The prosecutor’s interview, promising a big reveal, has raised more questions than it answered.

It’s unclear why he chose to pre-empt his own final conclusions, for example, or why he raised two options — bringing charges or closing the case — if he is confident that he knows who is responsible for the killing.

Experts have pointed out that there are a number of scenarios under which Petersson could both identify the murderer and still close the case, including if the murderer is dead. He declined a request to be interviewed for this piece.

The lead police officer on the case, Hans Melander, told POLITICO that interviews on the case are ongoing, but declined to give further details about lines of inquiry being pursued.

For Sweden, a resolution to the 30-plus year saga could help soothe a national sense of trauma | EPA/STR SWEDEN OUT

But he, too, said he believes the case is close to being resolved.

“It is satisfying to be able to see some kind of ending to this investigation, it has been going on for a long time,” he said, adding he is more certain of a resolution than at any time during his 15 years working the case.

Experts who have followed the investigations also appear cautiously optimistic.

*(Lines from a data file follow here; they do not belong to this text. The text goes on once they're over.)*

Lemma exec_private u op fs : keeps_private op → private fs → private (exec u op fs).
Proof.
  destruct op as [name d mode|name mode]; [apply write_file_private|]. intros Hm Hp n f Hn. cbn.
  destruct (decide (n = name)) as [->|]; [rewrite lookup_alter_eq|rewrite lookup_alter_ne by done; by apply Hp].
  intros (f0 & H0 & ->)%fmap_Some. by apply Hm.
Qed.

Lemma exec_partly_private u op n fs : keeps_private op → private fs → private (exec_partly u op n fs).
Proof. destruct op; [intros Hm; by apply (write_file_private u _ (take n d))|by intros _ ?]. Qed.

(** The content of a file is what it was, or a part of what was to be written to it. *)
Definition content_from (ops : list fsop) (fs0 fs : directory) : Prop :=
  ∀ name f, fs !! name = Some f →
    (∃ f0, fs0 !! name = Some f0 ∧ data f = data f0) ∨
    (∃ d mode, WriteFile name d mode ∈ ops ∧ data f `prefix_of` d).

Lemma write_file_content ops fs0 u name d d' mode fs :
  WriteFile name d mode ∈ ops → d' `prefix_of` d → content_from ops fs0 fs →
  content_from ops fs0 (write_file u name d' mode fs).
Proof.
  intros Hin Hpre Hc n f. unfold write_file.
  destruct (decide (n = name)) as [->|Hne].
  - destruct (fs !! name); rewrite lookup_insert_eq; intros [= <-]; right; by exists d, mode.
  - destruct (fs !! name); rewrite lookup_insert_ne by done; apply Hc.
Qed.

Lemma exec_content ops fs0 u op fs : op ∈ ops → content_from ops fs0 fs → content_from ops fs0 (exec u op fs).
Proof.
  destruct op as [name d mode|name mode]; intros Hin Hc; [by eapply write_file_content|].
  intros n f. cbn. destruct (decide (n = name)) as [->|]; [rewrite lookup_alter_eq|rewrite lookup_alter_ne by done; apply Hc].
  intros (f0 & H0 & ->)%fmap_Some. apply (Hc name f0 H0).
Qed.

Lemma exec_partly_content ops fs0 u op n fs :
  op ∈ ops → content_from ops fs0 fs → content_from ops fs0 (exec_partly u op n fs).
Proof.
  destruct op as [name d mode|name mode]; intros Hin Hc; [|done].
  eapply write_file_content; [done|apply prefix_take|done].
Qed.

(** A run keeps what each call keeps. *)
Lemma run_ops_keeps (P : directory → Prop) u ops : ∀ outs fs,
  (∀ op fs, op ∈ ops → P fs → P (exec u op fs) ∧ ∀ n, P (exec_partly u op n fs)) →
  P fs → P (run_ops u ops outs fs).2.
Proof.
  induction ops as [|op ops IH]; intros outs fs Hkeep Hp; [done|].
  destruct (Hkeep op fs (list_elem_of_here _ _) Hp) as [He Hpart].
  assert (∀ outs, P (run_ops u ops outs (exec u op fs)).2) as Hrest.
  { intros outs'. apply IH; [|done]. intros op' fs' Hin. apply Hkeep. by right. }
  destruct outs as [|[| |n] outs]; cbn; [apply Hrest..|done|apply Hpart].
Qed.

(** It is through when no call within it fails. *)
Lemma run_ops_ok u ops : ∀ outs fs,
  (run_ops u ops outs fs).1 = true ↔ Forall (.= Works) (take (length ops) outs).
Proof.
  induction ops as [|op ops IH]; intros outs fs; [by destruct outs|].
  destruct outs as [|[| |n] outs]; cbn.
  - rewrite IH. by destruct (length ops).
  - rewrite IH, Forall_cons. naive_solver.
  - rewrite Forall_cons. naive_solver.
  - rewrite Forall_cons. naive_solver.
Qed.

Lemma run_ops_done u ops : ∀ outs fs,
  (run_ops u ops outs fs).1 = true → (run_ops u ops outs fs).2 = foldl (λ fs op, exec u op fs) fs ops.
Proof. induction ops as [|op ops IH]; intros [|[| |n] outs] fs Hok; cbn in *; try done; by apply IH. Qed.

(** After [writePEM], the file has exactly the mode it asked for, whatever the umask and
    the file before. *)
Lemma writePEM_file u name typ der mode fs :
  foldl (λ fs op, exec u op fs) fs (writePEM name typ der mode) = <[name := mkFile mode (pem_encode typ der)]> fs.
Proof.
  cbn. unfold write_file. destruct (fs !! name); by rewrite alter_insert_eq.
Qed.

Lemma write_ops_private a b c d op : op ∈ write_ops a b c d → keeps_private op.
Proof.
  unfold write_ops, writePEM. cbn [app]. rewrite !elem_of_cons, elem_of_nil.
  intros [->|[->|[->|[->|[->|[->|[->|[->|[]]]]]]]]]; cbn; intros Hin; try reflexivity; exfalso; revert Hin;
    apply (bool_decide_eq_true_1 (_ ∉ key_files)); vm_compute; reflexivity.
Qed.

(** The text that belongs in each file. *)
Definition belongs (caDER caKeyDER leafDER leafKeyDER : list Z) : gmap string text := {[
  "ca.pem" := pem_encode "CERTIFICATE" caDER; "ca-key.pem" := pem_encode "EC PRIVATE KEY" caKeyDER;
  "server.pem" := pem_encode "CERTIFICATE" leafDER; "server-key.pem" := pem_encode "EC PRIVATE KEY" leafKeyDER ]}.

(** A file holds what it held, or a part of what belongs in it. *)
Definition only_belonging (own : gmap string text) (fs0 fs : directory) : Prop :=
  ∀ name f, fs !! name = Some f →
    (∃ f0, fs0 !! name = Some f0 ∧ data f = data f0) ∨
    (∃ d, own !! name = Some d ∧ data f `prefix_of` d).

Lemma written_belongs a b c d name t mode :
  WriteFile name t mode ∈ write_ops a b c d → belongs a b c d !! name = Some t.
Proof.
  unfold write_ops, writePEM, belongs.
  generalize (pem_encode "CERTIFICATE" a), (pem_encode "EC PRIVATE KEY" b), (pem_encode "CERTIFICATE" c),
    (pem_encode "EC PRIVATE KEY" d). intros ta tb tc td. cbn [app]. rewrite !elem_of_cons, elem_of_nil.
  intros [[= -> -> _]|[H|[[= -> -> _]|[H|[[= -> -> _]|[H|[[= -> -> _]|[H|[]]]]]]]]]; try discriminate H; reflexivity.
Qed.

Lemma content_belongs a b c d fs fs' :
  content_from (write_ops a b c d) fs fs' → only_belonging (belongs a b c d) fs fs'.
Proof.
  intros Hc name f [H|(t & mode & Hin & Hpre)]%Hc; [by left|right]. exists t. split; [|done].
  by eapply written_belongs.
Qed.

(** The eight calls, whatever their outcomes. *)
Lemma write_ops_run o outs fs a b c d :
  private fs →
  let r := run_ops (umask o) (write_ops a b c d) outs fs in
  private r.2 ∧ r.1 = bool_decide (Forall (.= Works) (take 8 outs)) ∧ only_belonging (belongs a b c d) fs r.2 ∧
  (r.1 = true → r.2 =
     <["server-key.pem" := mkFile 384 (pem_encode "EC PRIVATE KEY" d)]>
     (<["server.pem" := mkFile 420 (pem_encode "CERTIFICATE" c)]>
     (<["ca-key.pem" := mkFile 384 (pem_encode "EC PRIVATE KEY" b)]>
     (<["ca.pem" := mkFile 420 (pem_encode "CERTIFICATE" a)]> fs)))).
Proof.
  intros Hp r. split; [|split; [|split]].
  - apply run_ops_keeps; [|done]. intros op fs1 Hin%write_ops_private Hp1.
    split; [by apply exec_private|intros n; by apply exec_partly_private].
  - apply eq_true_iff_eq. rewrite bool_decide_eq_true. apply run_ops_ok.
  - apply content_belongs. apply run_ops_keeps; [|by intros name f H; left; exists f].
    intros op fs1 Hin Hc. split; [by apply exec_content|intros n; by apply exec_partly_content].
  - unfold r. intros ->%run_ops_done. unfold write_ops. by rewrite !foldl_app, !writePEM_file.
Qed.


End gencert.

(** ** Witnesses *)

Module Demo.

Definition the_key : list Z := map (λ i, (7 * i) mod 256) (seqZ 0 32).

Lemma the_key_ok : byte_list the_key ∧ len the_key = 32.
Proof. split; [apply (bool_decide_eq_true_1 _); vm_compute; reflexivity|reflexivity]. Qed.

Definition the_public_key : list Z := map (λ i, (5 * i + 1) mod 256) (seqZ 0 32).

Lemma the_public_key_ok : byte_list the_public_key ∧ len the_public_key = 32.
Proof. split; [apply (bool_decide_eq_true_1 _); vm_compute; reflexivity|reflexivity]. Qed.

Lemma generated_keys_are_accepted_witness :
  ∃ lines c1 cfg rc pubText,
    runGenkey (Some (the_key, the_public_key)) = Ok (0, lines) ∧ paste FrontendConfigSpec.Demo.minimal lines = Some c1 ∧
    applyDefaultsAndValidate (λ _, false) c1 = ret cfg ∧ buildRealityConfig cfg = ret rc ∧ rc_PrivateKey rc = the_key ∧
    line_after "public_key: " lines = Some pubText ∧ base64Decode pubText = Some the_public_key.
Proof.
  destruct (generated_keys_are_accepted (λ _, false) FrontendConfigSpec.Demo.minimal FrontendConfigSpec.Demo.completed
    the_key the_public_key the_key_ok the_public_key_ok (FrontendConfigSpec.Demo.minimal_accepted _) eq_refl)
    as [_ (lines & c1 & cfg & rc & id & t & pubText & H1 & H2 & H3 & H4 & H5 & _ & _ & _ & _ & _ & _ & H6 & H7 & _)].
  exists lines, c1, cfg, rc, pubText. repeat (split; [eassumption|]). exact H7.
Defined.

(** Toy libraries: a key is its own encoding, and a certificate the serial number and
    the keys. *)
Definition marshal (k : list Z) : option (list Z) := Some k.
Definition create (t p : template) (k s : list Z) : option (list Z) := Some (SerialNumber t :: k ++ s).
Definition answers (mask : Z) : outcome := mkOutcome 0 (Some [10; 20]) (Some [30]) true mask.
Definition demo_args : list string := ["-hosts"; " a.test ,10.0.0.1"; "-out"; "certs"].

Lemma demo_files :
  gencert_files marshal create demo_args (answers 18) =
  ret ("certs", write_ops [1; 10; 20; 10; 20] [10; 20] [2; 30; 10; 20] [30]).
Proof. vm_compute. reflexivity. Qed.

Lemma gencert_covers_hosts_witness :
  ∃ t, IsCA t = false ∧ TrimSpace "a.test" ∈ DNSNames t ∧ ∃ ip, ParseIP (bytes (TrimSpace "10.0.0.1")) = Some ip ∧ ip ∈ IPAddresses t.
Proof.
  destruct (gencert_covers_hosts marshal create demo_args (answers 18) _ _ demo_files)
    as (hosts & ca & leaf & t & leafDER & Hargs & _ & _ & _ & _ & _ & Hca & _ & _ & Hcov & _).
  injection Hargs as <-. exists t. split; [exact Hca|]. split.
  - exact (proj2 (Hcov _ (list_elem_of_here _ _))).
  - eexists. split; [vm_compute; reflexivity|]. exact (proj2 (Hcov _ (list_elem_of_further _ _ _ (list_elem_of_here _ _)))).
Defined.


(** A key file that others could read before keeps its mode while the new key is written
    to it, and for good when the following [Chmod] fails. *)
Example reused_key_file_is_readable :
  match runGencert marshal create demo_args (answers 18) [Works; Works; Works; Refused]
          {[ "ca-key.pem" := mkFile public_mode [] ]} with
  | Ok (1, fs') => fs' !! "ca-key.pem" = Some (mkFile public_mode (pem_encode "EC PRIVATE KEY" [10; 20]))
  | _ => False
  end.
Proof. vm_compute. reflexivity. Qed.

End Demo.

“I am of course very curious,” Leif GW Persson, a former professor of criminology for the National Police Board, told the Swedish newspaper Mitt i Stockholm. “Prosecutor Petersson is no fool,” he said.

Persson, a former police officer, speculated that investigators may have found the murder weapon, which has been missing since 1986.

 * * *

News of a potential breakthrough is “gratifying and sparks hope,” Palme’s son Mårten, now 58 and a professor of economics at Stockholm University, told Swedish daily Expressen.

For Sweden, too, a resolution to the 30-plus-year saga could help soothe a national sense of trauma.

Every year on February 28, people commemorate Palme’s death by laying roses on the street corner where he was shot.

Sara Åsberg, a 36-year-old lawyer, was one of the many passersby who stopped at the spot a few weeks ago to look at the flowers.

“From what I have heard, the prosecutor thinks he is onto something with the case, and I really hope that he is,” she said. “Swedes need closure.”

This article has been updated to note Wednesday’s announcement.